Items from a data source
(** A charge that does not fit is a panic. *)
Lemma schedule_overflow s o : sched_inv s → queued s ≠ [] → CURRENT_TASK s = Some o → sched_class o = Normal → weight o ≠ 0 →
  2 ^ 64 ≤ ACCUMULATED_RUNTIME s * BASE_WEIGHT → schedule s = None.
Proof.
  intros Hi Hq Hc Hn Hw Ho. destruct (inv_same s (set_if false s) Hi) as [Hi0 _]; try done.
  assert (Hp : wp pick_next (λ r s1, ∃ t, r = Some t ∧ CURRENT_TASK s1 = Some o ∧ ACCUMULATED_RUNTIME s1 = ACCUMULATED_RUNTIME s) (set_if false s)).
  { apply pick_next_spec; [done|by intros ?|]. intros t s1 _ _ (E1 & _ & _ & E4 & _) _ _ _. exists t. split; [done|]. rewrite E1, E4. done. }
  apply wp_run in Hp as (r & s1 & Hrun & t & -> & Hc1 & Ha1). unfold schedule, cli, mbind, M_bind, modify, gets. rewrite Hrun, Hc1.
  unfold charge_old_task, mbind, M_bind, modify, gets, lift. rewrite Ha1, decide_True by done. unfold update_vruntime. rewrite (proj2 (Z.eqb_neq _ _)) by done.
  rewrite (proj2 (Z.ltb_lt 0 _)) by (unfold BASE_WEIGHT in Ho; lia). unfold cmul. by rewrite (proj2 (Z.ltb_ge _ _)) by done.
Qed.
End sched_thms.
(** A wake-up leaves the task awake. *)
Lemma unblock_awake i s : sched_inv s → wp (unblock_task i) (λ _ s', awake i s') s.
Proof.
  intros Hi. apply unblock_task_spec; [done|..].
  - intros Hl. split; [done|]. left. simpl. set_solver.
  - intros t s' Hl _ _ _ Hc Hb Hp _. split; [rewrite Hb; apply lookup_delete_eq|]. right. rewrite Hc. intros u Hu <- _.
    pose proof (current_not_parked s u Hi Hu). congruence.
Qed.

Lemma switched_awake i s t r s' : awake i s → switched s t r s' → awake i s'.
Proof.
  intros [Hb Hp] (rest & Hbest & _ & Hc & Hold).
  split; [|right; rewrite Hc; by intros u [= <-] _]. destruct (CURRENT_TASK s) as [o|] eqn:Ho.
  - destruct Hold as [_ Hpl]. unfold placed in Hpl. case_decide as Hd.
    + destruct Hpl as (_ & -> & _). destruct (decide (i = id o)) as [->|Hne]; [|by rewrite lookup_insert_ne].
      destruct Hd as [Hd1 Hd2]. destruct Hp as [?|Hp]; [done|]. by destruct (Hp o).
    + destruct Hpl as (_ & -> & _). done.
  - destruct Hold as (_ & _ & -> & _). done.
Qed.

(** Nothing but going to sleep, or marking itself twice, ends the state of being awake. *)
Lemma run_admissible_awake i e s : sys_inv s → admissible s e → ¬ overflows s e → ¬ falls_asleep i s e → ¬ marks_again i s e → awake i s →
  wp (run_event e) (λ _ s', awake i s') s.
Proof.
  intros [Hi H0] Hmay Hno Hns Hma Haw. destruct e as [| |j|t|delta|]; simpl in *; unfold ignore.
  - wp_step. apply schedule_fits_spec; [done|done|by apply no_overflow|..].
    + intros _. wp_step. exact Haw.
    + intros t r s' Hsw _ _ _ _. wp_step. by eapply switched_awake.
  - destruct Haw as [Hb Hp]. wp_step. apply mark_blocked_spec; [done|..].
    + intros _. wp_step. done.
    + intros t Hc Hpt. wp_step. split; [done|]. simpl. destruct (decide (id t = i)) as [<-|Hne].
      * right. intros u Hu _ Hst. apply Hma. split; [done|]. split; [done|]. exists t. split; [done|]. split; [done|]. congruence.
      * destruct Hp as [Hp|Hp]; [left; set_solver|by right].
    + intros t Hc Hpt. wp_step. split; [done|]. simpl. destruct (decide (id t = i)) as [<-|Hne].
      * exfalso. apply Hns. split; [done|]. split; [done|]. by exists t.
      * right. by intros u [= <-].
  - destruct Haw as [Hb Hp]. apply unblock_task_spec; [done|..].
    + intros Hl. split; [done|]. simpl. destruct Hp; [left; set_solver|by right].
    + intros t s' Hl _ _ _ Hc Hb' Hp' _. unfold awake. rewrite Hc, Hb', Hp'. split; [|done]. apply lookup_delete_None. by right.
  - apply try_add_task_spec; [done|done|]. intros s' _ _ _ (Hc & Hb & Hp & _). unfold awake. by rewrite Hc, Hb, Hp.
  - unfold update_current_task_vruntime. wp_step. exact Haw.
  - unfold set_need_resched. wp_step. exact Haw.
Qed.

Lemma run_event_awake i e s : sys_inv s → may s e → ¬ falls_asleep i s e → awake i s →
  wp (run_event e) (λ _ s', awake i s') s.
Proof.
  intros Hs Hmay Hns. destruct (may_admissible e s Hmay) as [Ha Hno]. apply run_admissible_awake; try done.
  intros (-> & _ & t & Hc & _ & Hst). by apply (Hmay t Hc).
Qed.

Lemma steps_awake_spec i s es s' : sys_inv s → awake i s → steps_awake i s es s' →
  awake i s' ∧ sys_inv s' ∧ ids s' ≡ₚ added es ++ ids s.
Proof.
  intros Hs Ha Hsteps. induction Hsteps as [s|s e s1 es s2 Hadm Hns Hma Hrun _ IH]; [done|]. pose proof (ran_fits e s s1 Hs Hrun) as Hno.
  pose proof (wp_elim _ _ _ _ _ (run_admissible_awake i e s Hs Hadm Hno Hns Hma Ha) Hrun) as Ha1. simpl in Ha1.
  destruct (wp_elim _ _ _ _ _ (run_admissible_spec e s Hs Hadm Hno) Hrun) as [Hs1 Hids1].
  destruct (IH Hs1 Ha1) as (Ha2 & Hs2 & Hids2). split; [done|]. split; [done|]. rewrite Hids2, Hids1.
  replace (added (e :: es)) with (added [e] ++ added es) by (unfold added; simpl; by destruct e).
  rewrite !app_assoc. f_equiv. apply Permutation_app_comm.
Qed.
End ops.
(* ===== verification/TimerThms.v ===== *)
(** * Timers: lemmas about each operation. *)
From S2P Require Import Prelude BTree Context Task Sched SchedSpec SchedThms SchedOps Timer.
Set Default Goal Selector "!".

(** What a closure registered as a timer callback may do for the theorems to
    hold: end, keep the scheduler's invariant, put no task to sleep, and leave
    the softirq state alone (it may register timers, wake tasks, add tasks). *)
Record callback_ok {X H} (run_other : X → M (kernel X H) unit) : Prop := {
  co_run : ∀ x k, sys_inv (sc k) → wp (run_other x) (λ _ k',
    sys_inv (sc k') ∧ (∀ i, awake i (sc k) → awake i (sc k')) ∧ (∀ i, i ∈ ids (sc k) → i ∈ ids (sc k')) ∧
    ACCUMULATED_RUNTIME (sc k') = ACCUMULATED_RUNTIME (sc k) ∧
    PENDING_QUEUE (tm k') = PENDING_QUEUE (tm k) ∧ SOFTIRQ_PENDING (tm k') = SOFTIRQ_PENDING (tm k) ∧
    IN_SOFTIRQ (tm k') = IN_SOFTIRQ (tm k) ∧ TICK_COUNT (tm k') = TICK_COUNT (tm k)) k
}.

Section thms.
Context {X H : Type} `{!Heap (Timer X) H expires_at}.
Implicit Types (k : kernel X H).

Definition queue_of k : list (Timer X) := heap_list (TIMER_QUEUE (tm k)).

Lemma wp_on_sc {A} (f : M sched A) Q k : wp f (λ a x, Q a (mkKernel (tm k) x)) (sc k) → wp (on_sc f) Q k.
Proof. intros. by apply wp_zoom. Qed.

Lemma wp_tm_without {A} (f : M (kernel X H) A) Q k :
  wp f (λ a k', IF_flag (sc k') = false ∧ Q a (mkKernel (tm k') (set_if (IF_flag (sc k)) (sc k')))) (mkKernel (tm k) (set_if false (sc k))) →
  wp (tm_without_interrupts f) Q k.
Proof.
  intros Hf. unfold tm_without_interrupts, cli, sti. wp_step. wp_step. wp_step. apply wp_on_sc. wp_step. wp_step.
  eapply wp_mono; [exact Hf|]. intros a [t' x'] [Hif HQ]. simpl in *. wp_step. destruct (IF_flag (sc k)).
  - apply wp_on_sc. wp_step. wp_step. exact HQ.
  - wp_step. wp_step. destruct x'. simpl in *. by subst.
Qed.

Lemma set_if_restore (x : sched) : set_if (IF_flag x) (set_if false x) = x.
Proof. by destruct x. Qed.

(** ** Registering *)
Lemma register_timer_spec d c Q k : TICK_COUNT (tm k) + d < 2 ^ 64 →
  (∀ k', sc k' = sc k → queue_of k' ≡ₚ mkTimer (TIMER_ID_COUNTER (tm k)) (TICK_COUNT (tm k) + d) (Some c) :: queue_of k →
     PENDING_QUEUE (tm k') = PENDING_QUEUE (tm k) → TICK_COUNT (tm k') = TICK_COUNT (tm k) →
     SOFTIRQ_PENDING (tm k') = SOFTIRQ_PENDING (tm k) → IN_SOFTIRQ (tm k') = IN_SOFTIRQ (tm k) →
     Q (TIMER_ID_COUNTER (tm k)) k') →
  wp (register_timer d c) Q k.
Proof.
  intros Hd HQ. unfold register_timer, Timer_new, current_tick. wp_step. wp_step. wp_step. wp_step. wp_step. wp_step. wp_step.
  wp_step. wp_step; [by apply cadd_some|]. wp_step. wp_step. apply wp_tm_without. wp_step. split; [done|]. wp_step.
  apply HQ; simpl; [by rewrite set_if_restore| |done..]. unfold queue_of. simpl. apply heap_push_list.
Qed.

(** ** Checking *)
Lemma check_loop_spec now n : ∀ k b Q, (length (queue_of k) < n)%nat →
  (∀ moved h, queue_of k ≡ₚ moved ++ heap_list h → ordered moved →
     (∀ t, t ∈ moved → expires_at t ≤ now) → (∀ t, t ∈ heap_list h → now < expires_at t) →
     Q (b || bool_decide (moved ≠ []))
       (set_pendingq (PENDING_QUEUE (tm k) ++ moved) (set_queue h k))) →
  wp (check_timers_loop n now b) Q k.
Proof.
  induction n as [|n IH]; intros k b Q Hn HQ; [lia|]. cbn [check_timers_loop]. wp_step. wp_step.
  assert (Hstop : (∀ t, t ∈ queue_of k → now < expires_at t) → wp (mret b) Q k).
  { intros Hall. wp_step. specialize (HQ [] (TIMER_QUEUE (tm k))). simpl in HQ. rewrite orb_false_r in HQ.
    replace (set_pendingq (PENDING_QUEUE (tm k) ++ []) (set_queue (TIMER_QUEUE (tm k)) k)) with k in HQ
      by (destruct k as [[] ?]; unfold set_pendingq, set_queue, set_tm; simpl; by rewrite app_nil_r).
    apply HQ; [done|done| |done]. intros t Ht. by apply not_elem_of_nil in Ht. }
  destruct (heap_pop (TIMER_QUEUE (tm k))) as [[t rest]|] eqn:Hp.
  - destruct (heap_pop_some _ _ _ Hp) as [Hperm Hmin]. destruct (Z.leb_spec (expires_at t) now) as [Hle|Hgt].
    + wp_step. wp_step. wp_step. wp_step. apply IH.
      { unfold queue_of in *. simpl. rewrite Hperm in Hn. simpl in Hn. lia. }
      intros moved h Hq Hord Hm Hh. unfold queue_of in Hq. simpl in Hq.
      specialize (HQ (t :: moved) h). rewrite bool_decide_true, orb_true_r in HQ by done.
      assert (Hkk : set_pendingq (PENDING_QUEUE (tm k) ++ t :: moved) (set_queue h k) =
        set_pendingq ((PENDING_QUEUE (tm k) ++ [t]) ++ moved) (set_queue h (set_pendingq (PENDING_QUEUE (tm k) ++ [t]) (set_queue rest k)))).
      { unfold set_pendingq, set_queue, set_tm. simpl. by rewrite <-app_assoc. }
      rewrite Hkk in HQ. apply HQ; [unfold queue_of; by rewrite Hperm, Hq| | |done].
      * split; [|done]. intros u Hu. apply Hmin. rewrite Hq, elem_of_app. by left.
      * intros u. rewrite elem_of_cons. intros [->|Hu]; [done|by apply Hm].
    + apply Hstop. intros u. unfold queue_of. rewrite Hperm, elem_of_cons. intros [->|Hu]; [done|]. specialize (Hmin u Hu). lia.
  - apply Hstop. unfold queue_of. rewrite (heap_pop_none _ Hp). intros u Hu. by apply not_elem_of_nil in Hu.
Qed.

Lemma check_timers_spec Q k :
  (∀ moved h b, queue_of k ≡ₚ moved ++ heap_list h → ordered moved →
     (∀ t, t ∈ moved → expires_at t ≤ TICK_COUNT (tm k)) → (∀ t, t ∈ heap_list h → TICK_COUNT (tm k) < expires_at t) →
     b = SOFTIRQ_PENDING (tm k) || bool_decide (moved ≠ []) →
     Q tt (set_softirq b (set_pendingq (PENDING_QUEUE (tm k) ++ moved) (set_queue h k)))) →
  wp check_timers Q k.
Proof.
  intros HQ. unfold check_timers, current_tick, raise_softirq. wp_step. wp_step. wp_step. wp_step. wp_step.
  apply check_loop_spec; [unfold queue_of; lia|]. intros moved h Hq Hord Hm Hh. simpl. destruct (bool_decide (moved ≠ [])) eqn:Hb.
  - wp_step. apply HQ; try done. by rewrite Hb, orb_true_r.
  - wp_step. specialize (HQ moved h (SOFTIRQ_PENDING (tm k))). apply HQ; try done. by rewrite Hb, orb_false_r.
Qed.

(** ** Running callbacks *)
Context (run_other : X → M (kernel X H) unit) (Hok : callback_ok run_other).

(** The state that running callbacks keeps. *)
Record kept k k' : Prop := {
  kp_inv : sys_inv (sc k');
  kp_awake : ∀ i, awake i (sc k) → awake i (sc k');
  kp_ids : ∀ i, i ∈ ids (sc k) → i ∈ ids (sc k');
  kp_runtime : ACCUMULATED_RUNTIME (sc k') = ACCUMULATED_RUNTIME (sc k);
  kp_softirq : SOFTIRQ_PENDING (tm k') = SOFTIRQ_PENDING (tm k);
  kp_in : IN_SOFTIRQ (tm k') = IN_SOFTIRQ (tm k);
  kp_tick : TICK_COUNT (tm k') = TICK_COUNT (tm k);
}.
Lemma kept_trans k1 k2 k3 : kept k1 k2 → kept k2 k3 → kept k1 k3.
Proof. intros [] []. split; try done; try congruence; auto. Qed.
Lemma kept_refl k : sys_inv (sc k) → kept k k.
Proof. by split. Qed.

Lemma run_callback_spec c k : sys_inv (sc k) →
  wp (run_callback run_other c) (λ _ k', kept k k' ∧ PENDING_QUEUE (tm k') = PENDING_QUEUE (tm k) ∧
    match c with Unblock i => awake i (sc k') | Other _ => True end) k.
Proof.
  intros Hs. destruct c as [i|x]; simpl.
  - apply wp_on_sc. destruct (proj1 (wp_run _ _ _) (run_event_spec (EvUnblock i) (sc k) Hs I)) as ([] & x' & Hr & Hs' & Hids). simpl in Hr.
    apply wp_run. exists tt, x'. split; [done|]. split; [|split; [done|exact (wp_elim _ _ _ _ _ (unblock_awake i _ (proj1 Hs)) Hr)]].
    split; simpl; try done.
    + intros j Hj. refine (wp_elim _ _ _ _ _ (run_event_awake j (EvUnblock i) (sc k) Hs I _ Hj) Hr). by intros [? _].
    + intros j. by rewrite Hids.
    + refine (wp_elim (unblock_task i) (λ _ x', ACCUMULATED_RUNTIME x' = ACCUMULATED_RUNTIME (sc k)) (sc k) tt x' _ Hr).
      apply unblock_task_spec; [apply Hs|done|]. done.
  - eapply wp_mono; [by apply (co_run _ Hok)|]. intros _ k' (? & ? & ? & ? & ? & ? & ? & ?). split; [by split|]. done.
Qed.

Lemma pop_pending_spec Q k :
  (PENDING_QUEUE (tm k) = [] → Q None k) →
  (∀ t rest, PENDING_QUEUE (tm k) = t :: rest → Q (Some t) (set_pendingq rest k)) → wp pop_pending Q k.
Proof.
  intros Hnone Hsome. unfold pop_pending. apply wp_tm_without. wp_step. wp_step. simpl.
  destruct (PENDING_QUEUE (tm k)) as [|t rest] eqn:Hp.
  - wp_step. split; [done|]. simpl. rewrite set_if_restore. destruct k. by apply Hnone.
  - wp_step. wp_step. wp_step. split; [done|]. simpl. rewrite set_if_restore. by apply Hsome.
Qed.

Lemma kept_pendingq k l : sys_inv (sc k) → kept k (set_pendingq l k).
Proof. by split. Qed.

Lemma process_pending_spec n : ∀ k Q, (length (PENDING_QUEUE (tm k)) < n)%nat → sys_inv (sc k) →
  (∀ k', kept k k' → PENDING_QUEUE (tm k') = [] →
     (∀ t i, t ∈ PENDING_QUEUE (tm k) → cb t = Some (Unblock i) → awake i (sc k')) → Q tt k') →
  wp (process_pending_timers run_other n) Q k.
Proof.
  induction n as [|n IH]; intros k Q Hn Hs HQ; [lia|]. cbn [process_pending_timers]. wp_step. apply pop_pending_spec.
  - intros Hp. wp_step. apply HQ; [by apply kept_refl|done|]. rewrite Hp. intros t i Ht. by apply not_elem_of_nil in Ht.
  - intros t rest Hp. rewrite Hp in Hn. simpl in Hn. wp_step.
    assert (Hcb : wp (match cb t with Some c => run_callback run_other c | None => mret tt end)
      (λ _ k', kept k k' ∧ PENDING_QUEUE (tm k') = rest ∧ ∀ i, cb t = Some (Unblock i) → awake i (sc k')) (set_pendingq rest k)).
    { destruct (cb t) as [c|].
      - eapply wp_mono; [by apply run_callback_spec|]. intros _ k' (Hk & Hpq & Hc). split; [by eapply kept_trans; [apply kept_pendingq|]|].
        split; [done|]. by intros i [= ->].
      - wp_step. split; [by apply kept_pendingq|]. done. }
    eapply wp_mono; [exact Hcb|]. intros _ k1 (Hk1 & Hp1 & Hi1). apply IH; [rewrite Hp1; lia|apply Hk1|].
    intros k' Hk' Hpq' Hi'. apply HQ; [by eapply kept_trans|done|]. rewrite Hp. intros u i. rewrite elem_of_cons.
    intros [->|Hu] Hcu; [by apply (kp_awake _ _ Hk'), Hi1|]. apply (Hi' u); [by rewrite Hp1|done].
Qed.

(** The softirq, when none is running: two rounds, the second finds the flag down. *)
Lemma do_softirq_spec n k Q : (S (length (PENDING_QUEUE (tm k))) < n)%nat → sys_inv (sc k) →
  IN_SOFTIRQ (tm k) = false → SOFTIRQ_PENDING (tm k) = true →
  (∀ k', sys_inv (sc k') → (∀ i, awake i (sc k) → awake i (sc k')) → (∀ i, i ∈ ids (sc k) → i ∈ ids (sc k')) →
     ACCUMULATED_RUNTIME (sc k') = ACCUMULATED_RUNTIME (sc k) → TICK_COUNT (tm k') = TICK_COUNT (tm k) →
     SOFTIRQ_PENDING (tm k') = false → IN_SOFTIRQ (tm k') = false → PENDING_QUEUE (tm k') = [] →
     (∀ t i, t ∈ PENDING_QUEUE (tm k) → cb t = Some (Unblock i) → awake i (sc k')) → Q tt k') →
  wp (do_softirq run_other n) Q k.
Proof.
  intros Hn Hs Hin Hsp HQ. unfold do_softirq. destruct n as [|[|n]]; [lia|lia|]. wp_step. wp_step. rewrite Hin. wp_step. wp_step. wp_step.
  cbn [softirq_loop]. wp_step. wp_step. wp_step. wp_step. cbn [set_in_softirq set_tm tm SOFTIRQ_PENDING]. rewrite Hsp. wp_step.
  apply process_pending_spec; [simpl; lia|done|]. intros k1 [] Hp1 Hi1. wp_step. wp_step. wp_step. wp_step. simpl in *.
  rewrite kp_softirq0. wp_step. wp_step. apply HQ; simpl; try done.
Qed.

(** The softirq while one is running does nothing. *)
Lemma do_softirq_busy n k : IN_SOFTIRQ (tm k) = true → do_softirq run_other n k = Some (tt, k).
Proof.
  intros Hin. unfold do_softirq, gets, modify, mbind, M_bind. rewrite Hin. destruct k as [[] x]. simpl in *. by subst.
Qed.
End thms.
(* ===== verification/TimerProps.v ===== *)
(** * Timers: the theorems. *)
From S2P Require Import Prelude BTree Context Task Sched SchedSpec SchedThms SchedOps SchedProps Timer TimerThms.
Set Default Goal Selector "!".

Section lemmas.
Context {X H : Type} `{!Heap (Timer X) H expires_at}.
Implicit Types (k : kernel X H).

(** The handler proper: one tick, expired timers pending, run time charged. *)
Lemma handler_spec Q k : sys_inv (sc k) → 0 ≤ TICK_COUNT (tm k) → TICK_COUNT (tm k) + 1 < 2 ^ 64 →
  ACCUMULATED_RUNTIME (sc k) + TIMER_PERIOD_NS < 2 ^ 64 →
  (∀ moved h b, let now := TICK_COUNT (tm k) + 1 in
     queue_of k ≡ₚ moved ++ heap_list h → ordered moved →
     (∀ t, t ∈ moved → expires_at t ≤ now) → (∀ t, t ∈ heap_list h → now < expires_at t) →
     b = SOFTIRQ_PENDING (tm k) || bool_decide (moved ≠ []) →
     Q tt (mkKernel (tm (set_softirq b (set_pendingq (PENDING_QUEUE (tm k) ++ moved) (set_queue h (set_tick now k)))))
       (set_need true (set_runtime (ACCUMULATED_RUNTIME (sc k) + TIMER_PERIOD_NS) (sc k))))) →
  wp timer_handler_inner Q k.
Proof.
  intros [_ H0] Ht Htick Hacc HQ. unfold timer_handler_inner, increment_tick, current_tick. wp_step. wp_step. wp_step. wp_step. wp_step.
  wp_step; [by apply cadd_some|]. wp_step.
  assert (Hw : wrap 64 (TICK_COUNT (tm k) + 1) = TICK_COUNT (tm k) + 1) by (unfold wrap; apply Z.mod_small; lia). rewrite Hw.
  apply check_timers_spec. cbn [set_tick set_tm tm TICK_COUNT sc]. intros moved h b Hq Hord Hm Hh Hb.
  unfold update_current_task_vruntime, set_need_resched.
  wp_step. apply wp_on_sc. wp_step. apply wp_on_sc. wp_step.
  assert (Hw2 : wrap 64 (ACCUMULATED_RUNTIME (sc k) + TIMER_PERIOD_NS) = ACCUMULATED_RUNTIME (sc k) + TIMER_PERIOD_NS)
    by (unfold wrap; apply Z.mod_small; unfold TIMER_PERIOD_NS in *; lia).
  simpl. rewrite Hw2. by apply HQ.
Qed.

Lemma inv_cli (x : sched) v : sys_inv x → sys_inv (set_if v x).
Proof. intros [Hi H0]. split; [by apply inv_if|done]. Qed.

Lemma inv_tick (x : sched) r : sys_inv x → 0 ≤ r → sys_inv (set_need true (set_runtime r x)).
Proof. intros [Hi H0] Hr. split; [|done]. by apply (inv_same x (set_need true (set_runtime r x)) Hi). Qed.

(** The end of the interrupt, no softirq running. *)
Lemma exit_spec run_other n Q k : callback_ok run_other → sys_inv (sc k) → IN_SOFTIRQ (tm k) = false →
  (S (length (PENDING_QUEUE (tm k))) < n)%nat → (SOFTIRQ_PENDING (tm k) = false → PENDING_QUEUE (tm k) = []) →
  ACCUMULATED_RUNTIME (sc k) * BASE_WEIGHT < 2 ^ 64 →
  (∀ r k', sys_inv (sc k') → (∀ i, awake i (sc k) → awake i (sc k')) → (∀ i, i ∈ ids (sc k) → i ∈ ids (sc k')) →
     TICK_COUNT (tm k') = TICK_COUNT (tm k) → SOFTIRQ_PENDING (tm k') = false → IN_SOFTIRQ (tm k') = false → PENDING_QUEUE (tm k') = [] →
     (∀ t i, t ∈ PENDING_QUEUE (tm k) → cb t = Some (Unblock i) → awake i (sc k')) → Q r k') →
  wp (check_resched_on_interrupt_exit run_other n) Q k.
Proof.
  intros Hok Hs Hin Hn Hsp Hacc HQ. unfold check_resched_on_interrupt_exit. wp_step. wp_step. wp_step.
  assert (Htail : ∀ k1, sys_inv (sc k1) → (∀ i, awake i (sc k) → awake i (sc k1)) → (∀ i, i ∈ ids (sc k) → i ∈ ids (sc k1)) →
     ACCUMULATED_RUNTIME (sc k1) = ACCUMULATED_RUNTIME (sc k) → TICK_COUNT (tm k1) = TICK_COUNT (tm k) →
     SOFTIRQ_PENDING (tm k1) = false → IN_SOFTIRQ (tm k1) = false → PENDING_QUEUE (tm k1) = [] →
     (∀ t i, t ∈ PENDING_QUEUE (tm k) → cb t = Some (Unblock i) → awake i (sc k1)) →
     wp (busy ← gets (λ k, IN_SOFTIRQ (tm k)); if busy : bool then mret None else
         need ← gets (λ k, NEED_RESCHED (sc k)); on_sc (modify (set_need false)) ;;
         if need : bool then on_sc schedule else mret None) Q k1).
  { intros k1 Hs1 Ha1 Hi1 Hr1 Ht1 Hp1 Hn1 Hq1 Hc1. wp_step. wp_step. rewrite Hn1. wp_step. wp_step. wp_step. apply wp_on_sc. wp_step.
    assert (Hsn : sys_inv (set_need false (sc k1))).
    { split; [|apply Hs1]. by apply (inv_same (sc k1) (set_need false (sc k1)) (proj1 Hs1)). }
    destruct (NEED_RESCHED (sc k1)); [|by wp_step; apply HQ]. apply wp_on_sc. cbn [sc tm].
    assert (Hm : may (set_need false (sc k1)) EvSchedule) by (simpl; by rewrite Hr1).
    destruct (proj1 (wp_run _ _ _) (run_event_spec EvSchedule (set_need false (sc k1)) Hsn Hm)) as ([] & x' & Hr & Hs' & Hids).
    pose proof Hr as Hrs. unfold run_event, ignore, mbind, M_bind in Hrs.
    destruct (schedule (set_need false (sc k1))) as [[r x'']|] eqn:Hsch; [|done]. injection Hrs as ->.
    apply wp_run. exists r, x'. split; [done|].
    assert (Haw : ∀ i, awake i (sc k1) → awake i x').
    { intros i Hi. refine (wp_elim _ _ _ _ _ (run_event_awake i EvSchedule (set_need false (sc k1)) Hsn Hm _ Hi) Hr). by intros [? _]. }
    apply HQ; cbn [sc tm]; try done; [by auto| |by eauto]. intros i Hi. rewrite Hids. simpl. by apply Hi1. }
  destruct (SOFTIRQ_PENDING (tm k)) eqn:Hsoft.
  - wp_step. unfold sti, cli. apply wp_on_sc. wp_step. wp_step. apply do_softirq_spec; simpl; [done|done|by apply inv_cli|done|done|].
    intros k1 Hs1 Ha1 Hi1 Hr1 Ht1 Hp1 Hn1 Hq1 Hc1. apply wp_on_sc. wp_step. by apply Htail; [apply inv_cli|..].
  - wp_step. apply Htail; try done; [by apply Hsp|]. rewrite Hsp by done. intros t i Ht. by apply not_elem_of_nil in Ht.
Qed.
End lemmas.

◆ PROBLEM DETAILS:
For each line above that includes the word "unit", make a copy of that line.

◆ EXERCISE ANSWER:
Record callback_ok {X H} (run_other : X → M (kernel X H) unit) : Prop := {
Context (run_other : X → M (kernel X H) unit) (Hok : callback_ok run_other).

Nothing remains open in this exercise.